Chelsea manager Jose Mourinho, left, leads his players during a training session at Cobham training …
Mourinho portrays the worst spell of his managerial career – which included his first Chelsea reign from 2004 to 2007 – as stimulating rather than disheartening.
”As a manager it makes me better because it is the first time for me,” Mourinho said. ”It is a new experience. It’s something I am not used to … when you win all the time and you have always happiness with the results it is a wonderful life.
”When you have bad results it’s more difficult. I found myself really strong. It’s a good experience.”
Here are other talking points going into Wednesday’s Group G games:
”It is not good for a big club to go there and win it,” Mourinho said of the Europa League earlier this year.
The Europa League trophy won by Chelsea just before Mourinho returned to the west London club in June 2013 is seen by the manager as a stain on the club. A symbol of the club’s deficiencies in the 2012-13 when Rafa Benitez was mostly in charge.
But by Wednesday night, Mourinho might have to face up to relegation to the Europa League by finishing third.
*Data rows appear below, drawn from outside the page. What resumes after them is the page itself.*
Lemma allDigits_no_dash (s : string) :
  allDigits s = true -> contains "-" s = false /\ contains "=" s = false.
Proof.
  induction s as [|c s IH]; simpl; [split; reflexivity|].
  intros H. apply andb_true_iff in H as [Hc Hs].
  destruct (isDigit_not_punct c Hc) as (H1 & _ & H3).
  destruct (IH Hs) as [I1 I2].
  rewrite H1, H3, I1, I2. split; reflexivity.
Qed.

Lemma parseDigits_allDigits (s : string) (acc n : Z) :
  parseDigits s acc = Some n -> allDigits s = true.
Proof.
  revert acc. induction s as [|c s IH]; simpl; intros acc H; [reflexivity|].
  destruct (isDigit c); [|discriminate]. simpl. eauto.
Qed.

Lemma formatUint_step (k : nat) (n : Z) (acc : string) :
  formatUint (S k) n acc
  = if n <? 10 then String (digitChar (n mod 10)) acc
    else formatUint k (n / 10) (String (digitChar (n mod 10)) acc).
Proof. reflexivity. Qed.

(** [formatUint] puts in front of [acc] a non-empty run of digits that reads
    back as [n]. *)
Lemma formatUint_digits (k : nat) :
  forall n acc, 0 <= n < 10 ^ Z.of_nat (S k) ->
  exists ds,
    formatUint (S k) n acc = (ds ++ acc)%string /\
    ds <> EmptyString /\
    allDigits ds = true /\
    forall a rest,
      parseDigits (ds ++ rest) a
      = parseDigits rest (a * 10 ^ Z.of_nat (String.length ds) + n).
Proof.
  induction k as [|k IH]; intros n acc Hn.
  - change (10 ^ Z.of_nat 1) with 10 in Hn.
    assert (n mod 10 = n) as Hm by (apply Z.mod_small; lia).
    destruct (digitChar_isDigit n ltac:(lia)) as [Hd Hv].
    exists (String (digitChar n) EmptyString).
    rewrite formatUint_step. cbn [formatUint]. rewrite Hm.
    destruct (n <? 10); (split; [reflexivity|]); (split; [discriminate|]);
      (split; [simpl; rewrite Hd; reflexivity|]);
      intros a rest; cbn [append parseDigits String.length];
      rewrite Hd, Hv; f_equal; change (10 ^ Z.of_nat 1) with 10; lia.
  - rewrite formatUint_step.
    pose proof (Z.mod_pos_bound n 10 ltac:(lia)) as Hmod.
    destruct (digitChar_isDigit (n mod 10) ltac:(lia)) as [Hd Hv].
    destruct (n <? 10) eqn:Hlt.
    + apply Z.ltb_lt in Hlt.
      assert (n mod 10 = n) as Hm by (apply Z.mod_small; lia).
      exists (String (digitChar (n mod 10)) EmptyString).
      split; [reflexivity|]. split; [discriminate|].
      split; [simpl; rewrite Hd; reflexivity|].
      intros a rest; cbn [append parseDigits String.length];
      rewrite Hd, Hv; f_equal; change (10 ^ Z.of_nat 1) with 10; lia.
    + apply Z.ltb_ge in Hlt.
      assert (0 <= n / 10 < 10 ^ Z.of_nat (S k)) as Hq.
      { split; [apply Z.div_pos; lia|].
        apply Z.div_lt_upper_bound; [lia|].
        replace (Z.of_nat (S (S k))) with (Z.succ (Z.of_nat (S k))) in Hn by lia.
        rewrite Z.pow_succ_r in Hn by lia. lia. }
      destruct (IH (n / 10) (String (digitChar (n mod 10)) acc) Hq)
        as (ds & Hfmt & Hne & Hall & Hparse).
      exists (ds ++ String (digitChar (n mod 10)) EmptyString)%string.
      split.
      { rewrite Hfmt. rewrite append_assoc. reflexivity. }
      split.
      { destruct ds; [contradiction|discriminate]. }
      split.
      { clear - Hall Hd. induction ds as [|c ds I]; simpl in *.
        - rewrite Hd. reflexivity.
        - apply andb_true_iff in Hall as [-> H2]. simpl. auto. }
      intros a rest.
      rewrite append_assoc. rewrite Hparse. cbn [append parseDigits].
      rewrite Hd, Hv. f_equal.
      rewrite length_append. cbn [String.length].
      replace (Z.of_nat (String.length ds + 1)) with (Z.succ (Z.of_nat (String.length ds))) by lia.
      rewrite Z.pow_succ_r by lia.
      pose proof (Z.div_mod n 10 ltac:(lia)). lia.
Qed.

End DigitFacts.

Section ParseFacts.

Lemma contains_cons (c d : ascii) (s : string) :
  contains c (String d s) = Ascii.eqb d c || contains c s.
Proof. reflexivity. Qed.

Lemma parseDigits_lower (s : string) :
  forall acc n, parseDigits s acc = Some n -> 0 <= acc -> 0 <= n.
Proof.
  induction s as [|c s IH]; cbn [parseDigits]; intros acc n H Hacc.
  - injection H as <-. assumption.
  - destruct (isDigit c) eqn:Hc; [|discriminate].
    apply (IH _ _ H). unfold isDigit in Hc. unfold digitVal.
    apply andb_true_iff in Hc as [Hc _]. apply Z.leb_le in Hc. lia.
Qed.

(** What [ParseInt] accepts has no ['='], and without a ['-'] it is not
    negative. *)
Lemma ParseInt_shape (s : string) (n : Z) :
  ParseInt s = Some n ->
  s <> EmptyString /\ contains "=" s = false /\
  (contains "-" s = false -> 0 <= n /\ n < 2 ^ 63).
Proof.
  destruct s as [|c rest]; [discriminate|].
  unfold ParseInt. intros H. split; [discriminate|].
  destruct (Ascii.eqb c "-") eqn:Hm.
  - rewrite orb_true_r in H.
    destruct rest as [|c' rest']; [discriminate|].
    destruct (parseDigits (String c' rest') 0) as [un|] eqn:Hp; [|discriminate].
    apply parseDigits_allDigits in Hp. apply allDigits_no_dash in Hp as [_ Hp].
    apply Ascii.eqb_eq in Hm. subst c. split.
    + rewrite contains_cons, Hp. reflexivity.
    + rewrite contains_cons, Ascii.eqb_refl. discriminate.
  - rewrite orb_false_r in H.
    destruct (Ascii.eqb c "+") eqn:Hplus.
    + destruct rest as [|c' rest']; [discriminate|].
      destruct (parseDigits (String c' rest') 0) as [un|] eqn:Hp; [|discriminate].
      pose proof (parseDigits_lower _ _ _ Hp ltac:(lia)) as Hlow.
      apply parseDigits_allDigits in Hp. apply allDigits_no_dash in Hp as [_ Hp].
      apply Ascii.eqb_eq in Hplus. subst c. split.
      * rewrite contains_cons, Hp. reflexivity.
      * intros _. destruct (un <? 2 ^ 63) eqn:Hlt; [|discriminate].
        injection H as <-. apply Z.ltb_lt in Hlt. lia.
    + destruct (parseDigits (String c rest) 0) as [un|] eqn:Hp; [|discriminate].
      pose proof (parseDigits_lower _ _ _ Hp ltac:(lia)) as Hlow.
      apply parseDigits_allDigits in Hp. apply allDigits_no_dash in Hp as [_ Hp].
      split; [assumption|].
      intros _. destruct (un <? 2 ^ 63) eqn:Hlt; [|discriminate].
      injection H as <-. apply Z.ltb_lt in Hlt. lia.
Qed.

(** The decimal rendering of a non-negative int64 reads back as itself. *)
Lemma ParseInt_FormatInt (n : Z) :
  0 <= n < 2 ^ 63 ->
  ParseInt (FormatInt n) = Some n /\ contains "-" (FormatInt n) = false.
Proof.
  intros Hn. unfold FormatInt.
  destruct (n <? 0) eqn:Hneg; [apply Z.ltb_lt in Hneg; lia|].
  destruct (formatUint_digits 19 n "" ltac:(change (10 ^ Z.of_nat 20) with 100000000000000000000; change (2 ^ 63) with 9223372036854775808 in Hn; lia))
    as (ds & Hfmt & Hne & Hall & Hparse).
  rewrite append_nil_r in Hfmt. rewrite Hfmt.
  pose proof (Hparse 0 EmptyString) as Hp. rewrite append_nil_r in Hp.
  cbn [parseDigits] in Hp. rewrite Z.mul_0_l, Z.add_0_l in Hp.
  split; [|apply allDigits_no_dash; assumption].
  destruct ds as [|c rest]; [contradiction|].
  cbn [allDigits] in Hall. apply andb_true_iff in Hall as [Hc _].
  destruct (isDigit_not_punct c Hc) as (H1 & H2 & _).
  unfold ParseInt. rewrite H1, H2. cbn [orb]. rewrite Hp.
  destruct (n <? 2 ^ 63) eqn:Hlt; [reflexivity|].
  apply Z.ltb_ge in Hlt. lia.
Qed.

End ParseFacts.

Section RangeFacts.

Lemma parseDigits_value (ds : string) :
  forall acc, allDigits ds = true ->
  parseDigits ds acc
  = Some (fold_left (fun a c => 10 * a + digitVal c)
                    (list_ascii_of_string ds) acc).
Proof.
  induction ds as [|c ds IH]; intros acc H; [reflexivity|].
  cbn [allDigits] in H. apply andb_true_iff in H as [Hc Hds].
  cbn [parseDigits list_ascii_of_string fold_left]. rewrite Hc.
  apply IH, Hds.
Qed.

Lemma ParseInt_digits (ds : string) :
  ds <> EmptyString -> allDigits ds = true -> digitsValue ds < 2 ^ 63 ->
  ParseInt ds = Some (digitsValue ds) /\
  ParseInt (String "+" ds) = Some (digitsValue ds).
Proof.
  intros Hne Hall Hlt. pose proof (parseDigits_value ds 0 Hall) as Hp.
  fold (digitsValue ds) in Hp. apply Z.ltb_lt in Hlt.
  destruct ds as [|c rest]; [contradiction|]. split.
  - cbn [allDigits] in Hall. apply andb_true_iff in Hall as [Hc _].
    destruct (isDigit_not_punct c Hc) as (H1 & H2 & _).
    unfold ParseInt. rewrite H1, H2. cbn [orb]. rewrite Hp, Hlt. reflexivity.
  - unfold ParseInt.
    change (Ascii.eqb "+" "-") with false. change (Ascii.eqb "+" "+") with true.
    cbn [orb]. rewrite Hp, Hlt. reflexivity.
Qed.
”I was always against the teams that were knocked out of the Champions League going into the Europa League because I think there is a such a different level of competition that I didn’t think it’s fair for the teams in the Europa League to do the group phase then in February get the teams that were knocked out of the Champions League,” Mourinho said.
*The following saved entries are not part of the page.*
(** C10. Whatever the file, the cube size that the conversion settles on,
    from the header or from the length of a headerless file, is at least 16;
    so [lut_size - 1] is not zero, the identity value of every slot
    [idx < lut_size ^ 3] is computed without a division by zero, and its three
    components lie between 0 and 1. *)
Theorem padding_division_safe (data : bytes) (lut_size : Z) (entries : list triple)
  (idx : Z)
  (Hread : read_entries data = Ok (lut_size, entries))
  (Hidx : 0 <= idx < lut_size ^ 3) :
  16 <= lut_size /\
  lut_size - 1 <> 0 /\
  exists r g b,
    identity_entry lut_size idx = Ok (r, g, b) /\
    (0 <= r <= 1)%Q /\ (0 <= g <= 1)%Q /\ (0 <= b <= 1)%Q.
Proof.
  pose proof (read_entries_size data lut_size entries Hread) as Hsize.
  split; [exact Hsize|]. split; [lia|].
  pose proof (ramp_in_unit lut_size idx ltac:(lia) Hidx) as Hunit.
  destruct (ramp lut_size idx) as [[r g] b] eqn:Hramp.
  exists r, g, b. split; [|exact Hunit].
  rewrite identity_entry_ramp by lia. now rewrite Hramp.
Qed.

Lemma padding_division_safe_witness :
  16 <= 17 /\
  17 - 1 <> 0 /\
  exists r g b,
    identity_entry 17 4912 = Ok (r, g, b) /\
    (0 <= r <= 1)%Q /\ (0 <= g <= 1)%Q /\ (0 <= b <= 1)%Q.
Proof.
  apply (padding_division_safe (MS_MAGIC ++ repeat x00 8) 17 [] 4912).
  - vm_compute. reflexivity.
  - lia.
Defined.

(** C1 (as the code has it). A file of exactly 98304 bytes without the
    magic signature: [convert_oppo_luts.py] reads it with cube size 32, the
    size of the exact-length test [file_size == 98304] and not the default
    guess; [convert_bin_to_cube.py] takes a headerless file for an RGBA8
    volume only, and refuses this one, 24576 texels not being a cube. *)
Theorem headerless_98304 (data : bytes)
  (Hlen : len data = 98304) (Hmagic : startswith MS_MAGIC data = false) :
  parse_ms_lut_header data = Ok None /\
  guess_raw_size (len data) = 32 /\
  (exists entries, read_entries data = Ok (32, entries)) /\
  (forall cbrt_round path,
     ConvertBinToCube.convert_file cbrt_round path data =
     Raise (ValueError "byte length is not a perfect cube of RGBA texels")).
Proof.
  split; [apply parse_without_magic, Hmagic|].
  split; [now rewrite Hlen|].
  split.
  - destruct (read_entries_headerless data Hmagic) as [entries Hread].
    exists entries. rewrite Hread, Hlen. reflexivity.
  - intros cbrt_round path.
    apply (IterFacts.convert_file_raw_raises cbrt_round path data
             "missing .MS-LUT header").
    + apply IterFacts.read_ms_lut_missing. exact Hmagic.
    + apply IterFacts.read_raw_rgba_not_cube; rewrite Hlen; [reflexivity|].
      apply (IterFacts.not_cube_between 29); [lia|]. split; reflexivity.
Qed.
Dynamo Kiev is bidding to reach the Champions League last 16 for the first time in 16 years, but it will have to do it in an empty stadium. That is part of Dynamo’s punishment for a series of racist attacks on black fans during a 0-0 draw against Chelsea in October.
If Dynamo reaches the knockout stages, its first home game there too must be played behind closed doors. Dynamo must win to qualify and could top the group if Chelsea and Porto draw in the other game. Failure to win against Maccabi Tel Aviv would mean a third-placed finish and a trip to the Europa League for Dynamo.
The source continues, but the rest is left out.